ML models are trained to map relationships between inputs and outputs.
A training dataset is used to create the model, and other datasets are used to validate the model.
Algorithms are not explicitly programmed, which can result in outcomes that are not easily understood.
Human judgment is needed to ensure data quality.
Potential errors include overfitting, which occurs when an ML model learns the inputs and target dataset too well. Overfitting can cause ML models to treat noise in the data as true parameters.
Underfitting can cause the ML model to treat true parameters as noise. These models may be too simplistic.
Types of Machine Learning
Machine learning includes supervised and unsupervised learning.
In supervised learning
computers learn from labeled training data.
The inputs and outputs are identified for the algorithm.
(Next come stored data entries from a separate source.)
Lemma eligible_at_lt i : eligible_at i = true → (i < length units)%nat.
Proof. unfold eligible_at. intros H. case_match eqn:E; [by apply lookup_lt_Some in E|done]. Qed.

Lemma eligible_at_inv i :
  eligible_at i = true → ∃ u, units !! i = Some u ∧ complete u = true ∧
    (role u = Own ∨ (domain = WorkingContext ∧ role u = Inherited)) ∧
    (protected_input u = false ∨ mode = Emergency).
Proof.
  unfold eligible_at, eligible. intros Hel. destruct (units !! i) as [u|]; [|done]. exists u.
  split; [done|]. repeat rewrite ?andb_true_iff, ?orb_true_iff, ?bool_decide_eq_true, ?negb_true_iff in Hel.
  tauto.
Qed.

(** The sources of an ascending selection of units, as the source collects them. *)
Lemma selected_sources_sublist (P : nat → Prop) `{!∀ i, Decision (P i)} :
  sublist (filter P (seq 0 (length units)) ≫= λ i, match units !! i with Some u => sources u | None => [] end)
    (units ≫= sources).
Proof.
  assert (∀ (l : list HistoryUnit) off,
    (∀ i u, l !! i = Some u → units !! (off + i)%nat = Some u) →
    sublist (filter P (seq off (length l)) ≫=
      λ i, match units !! i with Some u => sources u | None => [] end) (l ≫= sources)) as Hgen.
  { induction l as [|u l IH]; intros off Hl; [constructor|]. cbn [length seq].
    rewrite filter_cons. pose proof (Hl 0%nat u eq_refl) as Hu. rewrite Nat.add_0_r in Hu.
    assert (sublist (filter P (seq (S off) (length l)) ≫=
      λ i, match units !! i with Some u => sources u | None => [] end) (l ≫= sources)) as Hs.
    { apply IH. intros i v Hi. rewrite <-(Hl (S i) v Hi). f_equal. lia. }
    case_decide; csimpl; [rewrite Hu; by apply sublist_app|].
    by apply sublist_inserts_l. }
  apply Hgen. done.
Qed.

Lemma elem_of_kept_from k i : i ∈ kept_from k ↔ (i < length units)%nat ∧ kept k i.
Proof. unfold kept_from. rewrite list_elem_of_filter, elem_of_indices. tauto. Qed.

Lemma elem_of_dropped_before k i : i ∈ dropped_before k ↔ eligible_at i = true ∧ (i < k)%nat.
Proof.
  unfold dropped_before. rewrite list_elem_of_filter, elem_of_indices. unfold kept. split.
  - intros [H ?]. destruct (eligible_at i); [split; [done|lia]|tauto].
  - intros [H ?]. pose proof (eligible_at_lt i H). split; [|done]. rewrite H; intros [|]; [done|lia].
Qed.

Lemma is_cut_ascending k R : is_cut k R → ascending R = kept_from k.
Proof.
  intros HR. apply filter_ext. intros i Hi%elem_of_indices. rewrite (HR i). tauto.
Qed.

Lemma is_cut_compact k R :
  is_cut k R → filter (λ i, i ∉ R) (seq 0 (length units)) = dropped_before k.
Proof.
  intros HR. apply filter_ext. intros i Hi%elem_of_indices. rewrite (HR i). tauto.
Qed.

Lemma is_cut_fits k R : is_cut k R → retained_fits R = fits_from k.
Proof. intros HR. unfold retained_fits, retained_input. by rewrite (is_cut_ascending k R HR). Qed.

(** Keeping fewer units never makes the input larger. *)
Lemma fits_from_mono k k' : (k ≤ k')%nat → fits_from k = true → fits_from k' = true.
Proof.
  intros Hk. apply fits_mono. unfold input_from.
  rewrite !(foldl_fmap_sat U64_MAX tokens_at) by word.
  enough (sum_N (tokens_at <$> kept_from k') ≤ sum_N (tokens_at <$> kept_from k)) by lia.
  apply sum_N_filter_mono. unfold kept; intros i _ [|]; [by left|right; lia].
Qed.

Lemma is_cut_extend k R : (k < length units)%nat → is_cut (S k) R → is_cut k ({[k]} ∪ R).
Proof.
  intros Hk HR i. rewrite elem_of_union, elem_of_singleton, (HR i). unfold kept. split.
  - intros [->|[? [?|?]]]; (split; [done|]); [right; lia|by left|right; lia].
  - intros [? [?|?]]; [by eauto|]. destruct (decide (i = k)); [by left|right; split; [done|right; lia]].
Qed.

Lemma is_cut_skip k R : eligible_at k = false → is_cut (S k) R → is_cut k R.
Proof.
  intros Hk HR i. rewrite (HR i). unfold kept. split.
  - intros [? [?|?]]; (split; [done|]); [by left|right; lia].
  - intros [? [?|?]]; (split; [done|]); [by left|]. destruct (decide (i = k)) as [->|]; [by left|right; lia].
Qed.

(** *** The oldest eligible unit of a cut *)
Lemma oldest_eligible_Some k R o :
  is_cut k R → oldest_eligible R = Some o →
  eligible_at o = true ∧ (k ≤ o)%nat ∧ is_cut (S o) (R ∖ {[o]}) ∧
  (∀ i, (k ≤ i < o)%nat → eligible_at i = false).
Proof.
  intros HR. unfold oldest_eligible. rewrite (is_cut_ascending k R HR).
  intros (l1 & l2 & Hl & Ho & Hl1)%head_filter_Some.
  assert (o ∈ kept_from k) as [Hlt [?|Hle]]%elem_of_kept_from by (rewrite Hl; set_solver); [congruence|].
  assert (∀ i, (k ≤ i < o)%nat → eligible_at i = false) as Hold.
  { intros i Hi. apply not_true_is_false. intros Hel. apply (Hl1 i); [|done].
    assert (i ∈ kept_from k) as Hin by (rewrite elem_of_kept_from; unfold kept; split; [lia|right; lia]).
    rewrite Hl, elem_of_app, elem_of_cons in Hin. destruct Hin as [?|[->|Hin]]; [done|lia|].
    assert (StronglySorted lt (kept_from k)) as Hs by apply Sorted_filter_seq.
    rewrite Hl in Hs. pose proof (Sorted_app_cons_lt _ _ _ _ Hs Hin). lia. }
  do 2 (split; [done|]). split; [|done].
  intros i. rewrite elem_of_difference, elem_of_singleton, (HR i). unfold kept. split.
  - intros [[? [?|?]] ?]; [by eauto|]. split; [done|].
    destruct (decide (o < i)%nat); [right; lia|]. left. apply Hold. lia.
  - intros [? [?|?]]; [split; [by eauto|congruence]|]. split; [split; [done|right; lia]|lia].
Qed.

Lemma oldest_eligible_None k R :
  is_cut k R → oldest_eligible R = None → ∀ i, eligible_at i = true → (i < k)%nat.
Proof.
  intros HR Hn i Hi. unfold oldest_eligible in Hn. rewrite (is_cut_ascending k R HR) in Hn.
  destruct (decide (i < k)%nat); [done|]. exfalso.
  apply (head_filter_None _ _ Hn i); [|done].
  apply elem_of_kept_from. unfold kept. split; [by apply eligible_at_lt|right; lia].
Qed.

Lemma kept_from_eq k o :
  (k ≤ o)%nat → (∀ i, (k ≤ i < o)%nat → eligible_at i = false) → kept_from k = kept_from o.
Proof.
  intros Hko Hold. apply filter_ext. intros i _. unfold kept. split; [|intros [|]; [by left|right; lia]].
  intros [|Hk]; [by left|]. destruct (decide (o ≤ i)%nat); [by right|left; apply Hold; lia].
Qed.
(* ===== verification/CompactionCanonical.v ===== *)
(** * Canonical rounds

    Models [canonical_rounds] of [crates/compaction/src/canonical.rs]: provider
    transcript records grouped into rounds of an assistant message and the tool
    results it asked for. A payload is a [serde_json::Value], whose type and
    accessors are the interface [JsonValue]; nothing is assumed about it but
    decidable equality. *)
From S2P Require Import Prelude CompactionHistory.

Class JsonValue (V : Type) := {
  json_eq_dec :: EqDecision V;
  get : V → string → option V;
  as_array : V → option (list V);
  as_str : V → option string;
  as_u64 : V → option N;
  as_bool : V → option bool;
  null : V;
  is_null : V → bool;
  from_u64 : N → V;
}.
(** [value[key]]. *)
Definition field `{JsonValue V} (v : V) (key : string) : V := default null (get v key).
(** [value == "text"] and [value == false]. *)
Definition is_str `{JsonValue V} (v : V) (s : string) : bool := bool_decide (as_str v = Some s).
Definition is_bool `{JsonValue V} (v : V) (b : bool) : bool := bool_decide (as_bool v = Some b).

Section canonical.
Context `{JsonValue Value}.

Record CanonicalRecord := {
  reference : SourceRef; source_type : string; item_id : option string; payload : Value;
}.
Record CanonicalRound := {
  round_sources : list SourceRef; round_messages : list Value; round_complete : bool;
}.

(** Item, provider and tool name of a call. *)
Record Call := { call_item : string; call_provider : string; call_name : string }.
Record Pending := {
  pending_source : SourceRef;
  pending_message : Value;
  calls : list Call;
  results : gmap string (SourceRef * Value);
}.

Definition answer (results : gmap string (SourceRef * Value)) (round : CanonicalRound) (c : Call) : CanonicalRound :=
  match results !! call_item c with
  | Some (source, value) =>
      {| round_sources := round_sources round ++ [source];
         round_messages := round_messages round ++ [value]; round_complete := round_complete round |}
  | None => {| round_sources := round_sources round;
               round_messages := round_messages round; round_complete := false |}
  end.
Definition finish (p : Pending) : CanonicalRound :=
  foldl (answer (results p))
    {| round_sources := [pending_source p]; round_messages := [pending_message p]; round_complete := true |}
    (calls p).

Definition bail {A} (msg : string) : result failure A := Err (Bail msg).
Definition check (b : bool) (msg : string) : result failure () := ensure b (Bail msg).
Definition required {A} (o : option A) (msg : string) : result failure A := ok_or o (Bail msg).

(** The call identities of an assistant message. *)
Record CallScan := { ordinal : N; items : gset string; providers : gset string; scanned_calls : list Call }.
Definition scan_call (st : CallScan) (p : Value * Value) : result failure CallScan :=
  let '(tool, identity) := p in
  item ← required (as_str (field identity "turn_item_id")) "missing item identity";
  provider ← required (as_str (field identity "provider_call_id")) "missing call identity";
  name ← required (as_str (field tool "name")) "missing tool name";
  check (negb (bool_decide (item = "")) && negb (bool_decide (provider = "")) && negb (bool_decide (name = ""))
         && bool_decide (item ∉ items st) && bool_decide (provider ∉ providers st)
         && bool_decide (as_u64 (field identity "ordinal") = Some (ordinal st))
         && is_str (field tool "id") provider)
    "invalid canonical call mapping";;
  Ok {| ordinal := ordinal st + 1; items := {[item]} ∪ items st; providers := {[provider]} ∪ providers st;
        scanned_calls := scanned_calls st ++ [{| call_item := item; call_provider := provider; call_name := name |}] |}.
Definition scan_calls (tools ids : list Value) : result failure (list Call) :=
  st ← foldlM scan_call {| ordinal := 0; items := ∅; providers := ∅; scanned_calls := [] |} (zip tools ids);
  Ok (scanned_calls st).

(** [tool_calls] is absent, null or an empty array. *)
Definition no_tools (message : Value) : bool :=
  match get message "tool_calls" with
  | None => true
  | Some tools => is_null tools || match as_array tools with Some [] => true | _ => false end
  end.

(** An assistant record opens a round, or is one. *)
Definition assistant_round (row : CanonicalRecord) : result failure (CanonicalRound + Pending) :=
  message ← required (get (payload row) "message") "missing canonical assistant";
  check (is_str (field message "role") "assistant") "invalid canonical assistant role";;
  if no_tools message then
    check (is_str (field (field (payload row) "termination") "kind") "complete"
           && match as_array (field (payload row) "calls") with Some [] => true | _ => false end)
      "invalid canonical assistant response";;
    Ok (inl {| round_sources := [reference row]; round_messages := [message]; round_complete := true |})
  else
    tools ← required (as_array (field message "tool_calls")) "missing canonical tool calls";
    ids ← required (as_array (field (payload row) "calls")) "missing canonical call identities";
    check (bool_decide (length tools = length ids) && negb (bool_decide (tools = []))) "incomplete call identities";;
    cs ← scan_calls tools ids;
    Ok (inr {| pending_source := reference row; pending_message := message; calls := cs; results := ∅ |}).

Definition tool_result (p : Pending) (row : CanonicalRecord) : result failure Pending :=
  item ← required (item_id row) "tool result has no item identity";
  call ← required (list_find (λ c, call_item c = item) (calls p)) "tool result belongs to another round";
  check (is_bool (field (payload row) "truncated") false) "truncated canonical result";;
  let message := field (payload row) "value" in
  check (is_str (field message "role") "tool" && is_str (field message "tool_call_id") (call_provider call.2)
         && is_str (field message "name") (call_name call.2))
    "canonical tool result identity mismatch";;
  check (bool_decide (results p !! item = None)) "conflicting terminal tool results";;
  Ok {| pending_source := pending_source p; pending_message := pending_message p; calls := calls p;
        results := <[item := (reference row, message)]> (results p) |}.

Inductive RowKind := AssistantRow | ToolResultRow | OtherRow.
Definition kind_of (row : CanonicalRecord) : RowKind :=
  if bool_decide (source_type row = "assistant_round")
     && bool_decide (get (payload row) "version" = Some (from_u64 1)) then AssistantRow
  else if bool_decide (source_type row = "tool_result_v2") then ToolResultRow
  else OtherRow.

Definition observation_round (row : CanonicalRecord) : CanonicalRound :=
  {| round_sources := [reference row]; round_messages := [payload row]; round_complete := false |}.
This approach could be used to identify the best variable to forecast future stock returns.
unsupervised learning
only the dataset is provided to the algorithm
The inputs and outputs are not labeled.
This could be used to group companies into peer groups.
Deep learning
utilizes neural networks to identify patterns with a multistage approach.
This leads to an understanding of simple concepts that can be used to create more complex concepts.
These algorithms are used in applications such as image and speech recognition.
Data Processing Methods
Data capture – Collecting data and transforming them to a usable format. Low-latency systems communicate high volumes of data with minimal delay, which is needed for automated trading.
Data curation – Cleaning data to ensure high quality.
Data storage – Recording, archiving, and accessing data.
Search – Locating specific information in large datasets.
Transfer – Moving data from their source or storage location to the analytical tool.
Data science
uses computer science and statistics to extract information from data.
Data Visualization
how the data will be displayed and summarized in graphical form
Text analytics
use computer programs to analyze unstructured text or voice-based datasets
This could be from data such as company filings, social media, and email.
These methods can be used to identify predictors of market movements and economic indicators such as consumer confidence.
Natural language processing (NLP)
an application of text analytics that focuses on interpreting human language
commonly used for tasks such as translation, speech recognition, text mining, and sentiment analysis.
It can also be used to monitor communications among employees to ensure compliance with policies.